Я не помню, чтобы меня учили, как играть — мы просто играли. Входная плата в школу подразумевала, что там будут смотреть, как мы играем. Но вообще-то я не верю, что актерской игре можно научить, — всё, что ты учишь, это порядок заучивания слов, появления на сцене и произнесения реплик.

Я был одиноким мальчиком. Я один ходил в школу. На день святого Валентина я сам себе посылал валентинки — и они были единственными, которые я получал. Однажды я получил аж шесть валентинок от самого себя! По правде говоря, я не знаю, почему у меня не было множества близких друзей. Должно быть, дело было в той местности, где мы жили. В то время как мои родственники жили в еврейском районе Монреаля, моя семья жила в комфортабельном доме на Джирауард-стрит, в более богатом и главным образом католическом районе Нотр-Дам-дё-Грас.

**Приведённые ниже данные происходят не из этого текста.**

(** What [str] prints, [int] reads back, for a number with no more digits
    than the interpreter converts. *)
Lemma int_str (n : Z) :
  Z.abs n < 10 ^ Py.int_max_str_digits → Py.int (Py.str n) = Ok n.
Proof.
  intros Hn. apply int_base10_numeral.
  destruct (str_numeral n) as (k & Hnum & Hk). exists k. split; [done|].
  unfold Py.int_max_str_digits in *.
  destruct Hk as [->|Hk]; [lia|].
  assert (10 ^ Z.of_nat (k - 1) < 10 ^ 4300) as Hlt by lia.
  apply Z.pow_lt_mono_r_iff in Hlt; lia.
Qed.

Lemma digits_tail_occurs t ds x :
  digits_tail t ds → Py.digit_of x = None → x ≠ "_"%char →
  occurs x t = false.
Proof.
  intros Ht Hx Hus. induction Ht as [|c d t ds Hc _ IH|c d t ds Hc _ IH]; simpl.
  - done.
  - rewrite IH, bool_decide_eq_false_2; [done|]. congruence.
  - rewrite IH, !bool_decide_eq_false_2; [done|congruence..].
Qed.

Lemma str_occurs n x :
  Py.digit_of x = None → x ≠ "_"%char → x ≠ "-"%char →
  occurs x (Py.str n) = false.
Proof.
  intros Hx Hus Hminus.
  destruct (str_digits n) as (sg & c & d & t & ds & -> & Hsg & Hc & Ht & _).
  rewrite occurs_app. simpl. rewrite (digits_tail_occurs t ds) by done.
  rewrite (bool_decide_eq_false_2 (c = x)) by congruence.
  destruct sg; simpl; [done..|]. by rewrite bool_decide_eq_false_2.
Qed.

Lemma out_path_inj id1 id2 : out_path id1 = out_path id2 → id1 = id2.
Proof.
  unfold out_path. intros H%String.app_inj%append_cancel_r.
  by apply (inj pretty) in H.
Qed.

(** ** Extraction of the identifier *)

Lemma extract_drug_id_unfold link :
  extract_drug_id link =
  match Py.split "&" link !! 1%nat with
  | None => Raise IndexError
  | Some seg =>
      match Py.split "=" seg !! 1%nat with
      | None => Raise IndexError
      | Some val => Py.int val
      end
  end.
Proof.
  unfold extract_drug_id, Py.index.
  destruct (Py.split "&" link !! 1%nat) as [seg|]; simpl; [|done].
  by destruct (Py.split "=" seg !! 1%nat).
Qed.

Lemma nines_digits k : digits_tail (Demo.nines k) (replicate k 9).
Proof. induction k; simpl; by constructor. Qed.

Lemma decimal_value_nines k : decimal_value (replicate k 9) = 10 ^ Z.of_nat k - 1.
Proof.
  induction k as [|k IH]; [done|].
  cbn [replicate]. rewrite decimal_value_cons, IH, length_replicate.
  rewrite Nat2Z.inj_succ, Z.pow_succ_r by lia. lia.
Qed.

(** [k] nines are a numeral of [k] digits. *)
Lemma nines_numeral k :
  base10_numeral (Demo.nines (S k)) (10 ^ Z.of_nat (S k) - 1) (S k).
Proof.
  exists ""%string, NoSign, "9"%char, 9, (Demo.nines k), (replicate k 9), ""%string.
  str_simpl. rewrite append_nil_r.
  split; [done|]. split; [constructor|]. split; [constructor|].
  split; [done|]. split; [apply nines_digits|].
  split; [|by rewrite length_replicate].
  rewrite decimal_value_nines, length_replicate.
  rewrite Nat2Z.inj_succ, Z.pow_succ_r by lia. lia.
Qed.

(** C1 does not hold as it is stated: the second '&'-segment of the link
    [a&id=99...9] with 4301 nines holds a base-10 integer after its '=',
    and the extraction raises ValueError instead of returning it, since
    the interpreter converts no text of more than 4300 digits. *)
Lemma extract_drug_id_long_numeral :
  segment "&" 1 Demo.long_link ("id=" +:+ Demo.nines 4301) ∧
  segment "=" 1 ("id=" +:+ Demo.nines 4301) (Demo.nines 4301) ∧
  base10_literal (Demo.nines 4301) (10 ^ 4301 - 1) ∧
  extract_drug_id Demo.long_link = Raise ValueError ∧
  extract_drug_id Demo.long_link ≠ Ok (10 ^ 4301 - 1).
Proof.
  assert (extract_drug_id Demo.long_link = Raise ValueError) as Hraise
    by (vm_compute; reflexivity).
  split; [|split; [|split; [|split]]].
  - apply split_segment. vm_compute. reflexivity.
  - apply split_segment. vm_compute. reflexivity.
  - apply (base10_numeral_literal _ _ 4301).
    change 4301 with (Z.of_nat 4301). apply nines_numeral.
  - exact Hraise.
  - rewrite Hraise. discriminate.
Qed.

(** C1, amended.  When the second '&'-segment of a link holds, between
    its first and second '=', a base-10 integer written with at most 4300
    digits (the default limit of the interpreter on the digits of a text
    it converts), the extracted [drug_id] is that integer; written with
    more digits, it raises (ValueError).  A link without a second
    '&'-segment raises (IndexError), as does one whose second segment has
    no '='; and one whose value after the first '=' of the second segment
    is not a base-10 integer raises too (ValueError). *)
Theorem extract_drug_id_spec (link : string) :
  (∀ seg val n k,
     segment "&" 1 link seg → segment "=" 1 seg val →
     base10_numeral val n k → (k ≤ 4300)%nat →
     extract_drug_id link = Ok n) ∧
  (∀ seg val n k,
     segment "&" 1 link seg → segment "=" 1 seg val →
     base10_numeral val n k → (4300 < k)%nat →
     extract_drug_id link = Raise ValueError) ∧
  ((∀ seg, ¬ segment "&" 1 link seg) →
     extract_drug_id link = Raise IndexError) ∧
  (∀ seg,
     segment "&" 1 link seg → (∀ val, ¬ segment "=" 1 seg val) →
     extract_drug_id link = Raise IndexError) ∧
  (∀ seg val,
     segment "&" 1 link seg → segment "=" 1 seg val →
     (∀ n, ¬ base10_literal val n) →
     extract_drug_id link = Raise ValueError).
Proof.
  rewrite extract_drug_id_unfold.
  split; [|split; [|split; [|split]]].
  - intros seg val n k ->%split_segment ->%split_segment Hn Hk.
    apply int_base10_numeral. exists k. split; [done|].
    unfold Py.int_max_str_digits. lia.
  - intros seg val n k ->%split_segment ->%split_segment Hn Hk.
    apply (int_too_long val n k Hn). unfold Py.int_max_str_digits. lia.
  - intros Hnone. destruct (Py.split "&" link !! 1%nat) as [seg|] eqn:Hseg;
      [|done]. by apply split_segment, Hnone in Hseg.
  - intros seg ->%split_segment Hnone.
    destruct (Py.split "=" seg !! 1%nat) as [val|] eqn:Hval; [|done].
    by apply split_segment, Hnone in Hval.
  - intros seg val ->%split_segment ->%split_segment Hno.
    by apply int_value_error.
Qed.

Lemma extract_drug_id_spec_witness :
  extract_drug_id "http://x/y&id=42&z=1" = Ok 42 ∧
  extract_drug_id Demo.longest_link = Ok (10 ^ 4300 - 1) ∧
  extract_drug_id Demo.long_link = Raise ValueError ∧
  extract_drug_id "http://x/y" = Raise IndexError ∧
  extract_drug_id "http://x/y&id=4x2&z=1" = Raise ValueError.
Proof.
  split; [|split; [|split; [|split]]].
  - apply (proj1 (extract_drug_id_spec _) "id=42"%string "42"%string 42 2%nat).
    + apply split_segment. reflexivity.
    + apply split_segment. reflexivity.
    + exists ""%string, NoSign, "4"%char, 4, "2"%string, [2], ""%string.
      split; [reflexivity|]. split; [constructor|]. split; [constructor|].
      split; [reflexivity|]. split; [repeat constructor|].
      split; reflexivity.
    + lia.
  - apply (proj1 (extract_drug_id_spec _)
             ("id=" +:+ Demo.nines 4300) (Demo.nines 4300) _ 4300%nat).
    + apply split_segment. vm_compute. reflexivity.
    + apply split_segment. vm_compute. reflexivity.
    + change 4300 with (Z.of_nat 4300). apply nines_numeral.
    + lia.
  - apply (proj1 (proj2 (extract_drug_id_spec _))
             ("id=" +:+ Demo.nines 4301) (Demo.nines 4301)
             (10 ^ 4301 - 1) 4301%nat).
    + apply split_segment. vm_compute. reflexivity.
    + apply split_segment. vm_compute. reflexivity.
    + change 4301 with (Z.of_nat 4301). apply nines_numeral.
    + lia.
  - apply (proj1 (proj2 (proj2 (extract_drug_id_spec _)))).
    intros seg Hseg%split_segment. discriminate Hseg.
  - apply (proj2 (proj2 (proj2 (proj2 (extract_drug_id_spec _))))
             "id=4x2"%string "4x2"%string).
    + apply split_segment. reflexivity.
    + apply split_segment. reflexivity.
    + intros n Hn. apply int_short_literal in Hn; [discriminate Hn|].
      unfold Py.int_max_str_digits. simpl. lia.
Defined.

(** On a malformed link the extraction raises. *)
Lemma malformed_link_raises link :
  malformed_link link → is_Raise (extract_drug_id link).
Proof.
  unfold malformed_link. rewrite extract_drug_id_unfold.
  intros [Hnone|[(seg & Hseg & Hnone)|(seg & val & Hseg & Hval & Hno)]].
  - destruct (Py.split "&" link !! 1%nat) as [seg|] eqn:Hseg;
      [|by eexists]. by apply split_segment, Hnone in Hseg.
  - apply split_segment in Hseg as ->.
    destruct (Py.split "=" seg !! 1%nat) as [val|] eqn:Hval; [|by eexists].
    by apply split_segment, Hnone in Hval.
  - apply split_segment in Hseg as ->. apply split_segment in Hval as ->.
    rewrite int_value_error by done. by eexists.
Qed.

(** ** Dictionaries *)

Lemma dict_get_set {V} k v (d : list (Z * V)) k' :
  Dict.get (Dict.set k v d) k' = if decide (k = k') then Some v else Dict.get d k'.
Proof.
  induction d as [|[k0 v0] d IH]; simpl.
  - by repeat case_decide.
  - destruct (decide (k0 = k)) as [->|Hne]; simpl.
    + by repeat case_decide.
    + rewrite IH. repeat case_decide; congruence.
Qed.

Lemma dict_keys_set {V} k v (d : list (Z * V)) :
  Dict.keys (Dict.set k v d) =
  if decide (k ∈ Dict.keys d) then Dict.keys d else Dict.keys d ++ [k].
Proof.
  unfold Dict.keys. induction d as [|[k0 v0] d IH]; csimpl; [done|].
  - destruct (decide (k0 = k)) as [->|Hne]; csimpl.
    + rewrite decide_True; [done|]. left.
    + rewrite IH. destruct (decide (k ∈ d.*1)) as [Hin|Hnin].
      * rewrite decide_True; [done|]. by right.
      * rewrite decide_False; [done|]. intros [?|?]%elem_of_cons; congruence.
Qed.

Lemma dict_keys_NoDup {V} k v (d : list (Z * V)) :
  NoDup (Dict.keys d) → NoDup (Dict.keys (Dict.set k v d)).
Proof.
  intros Hd. rewrite dict_keys_set. case_decide as Hk; [done|].
  apply NoDup_app. split; [done|]. split.
  - intros x Hx ->%list_elem_of_singleton. done.
  - apply NoDup_singleton.
Qed.

Lemma dict_get_None {V} (d : list (Z * V)) k :
  Dict.get d k = None ↔ k ∉ Dict.keys d.
Proof.
  unfold Dict.keys. induction d as [|[k0 v0] d IH]; csimpl.
  - split; [intros _ ?%elem_of_nil|]; done.
  - case_decide as Hk.
    + subst. split; [done|]. intros []. left.
    + rewrite IH, not_elem_of_cons. split; [by split|by intros [_ ?]].
Qed.

Lemma dict_entries_absent {V} (d : list (Z * V)) k :
  k ∉ Dict.keys d → filter (λ e, e.1 = k) d = [].
Proof.
  unfold Dict.keys. induction d as [|[k0 v0] d IH]; csimpl; [done|].
  intros [Hne Hd]%not_elem_of_cons.
  rewrite filter_cons_False by (csimpl; congruence). auto.
Qed.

Там всегда были проблемы между еврейскими детьми и детьми католиков. Было столько антисемитизма! Когда мне пришлось ходить в еврейскую школу, я шел по противоположной стороне улицы, активно притворяясь, что понятия не имею, где синагога, до тех пор, пока не оказывался напротив нее. Тогда я смотрел в обе стороны и бежал к двери. Фактически я разработал целую стратегию, чтобы безопасно добираться туда. Не то чтобы я был против драк, хотя я не был крупным ребенком, но я никогда ни перед кем не пасовал. Мы дрались почти каждый день. У меня было прозвище Крепкий орешек. Вот, например, эй, посмотрите все, вон идет Шатнер Крепкий орешек! Вообще-то, вы, наверное, не захотели бы упоминать это при маленьком Ленни Нимое, другом еврейском мальчике, росшем практически в то же самое время в Бостоне. Я наслушался историй о еврейских солдатах, вернувшихся с войны, — один или двое парней, сражавшихся с целой бандой антисемитов и бьющих их до тех пор, пока те не сдадутся, ручкой топора.

В старших классах я играл в футбол и занимался лыжами, и мне очень нравились эти два вида спорта. Но именно актерская игра — вот что позволяло мне почувствовать совершенство. Игра делала меня особенным, и у меня были способности. У меня никогда не было трудностей с тем, чтобы изображать кого-то. В лагере, мало того, что я заставлял взрослых плакать, я буквально сводил всех с ума. Я работал вожатым вместе со своим другом Хиллардом Джейсоном — он просил называть его Хиллард. Мы возглавляли отряд детей, переживших Холокост; детей, видевших, как убивают их родителей; детей, которые так же запросто могут убить тебя карандашом, как и стать твоим другом. Мне удавалось справляться с ними, потому что я был лагерным рассказчиком. Ночами, в темноте, я читал им По и Кафку с особым выражением. Однажды ночью я читал «Сердце-обличитель»: «По-вашему, я сумасшедший. Сумасшедшие ничего не соображают. Но видели бы вы меня» — и один мальчик сорвался от страха. Он долго держался, храня эмоции внутри себя, но это для него уже было слишком. У него началась истерика. А на следующий день его, обернутого в одеяла, усадили на заднее сидение автомобиля и отправили домой.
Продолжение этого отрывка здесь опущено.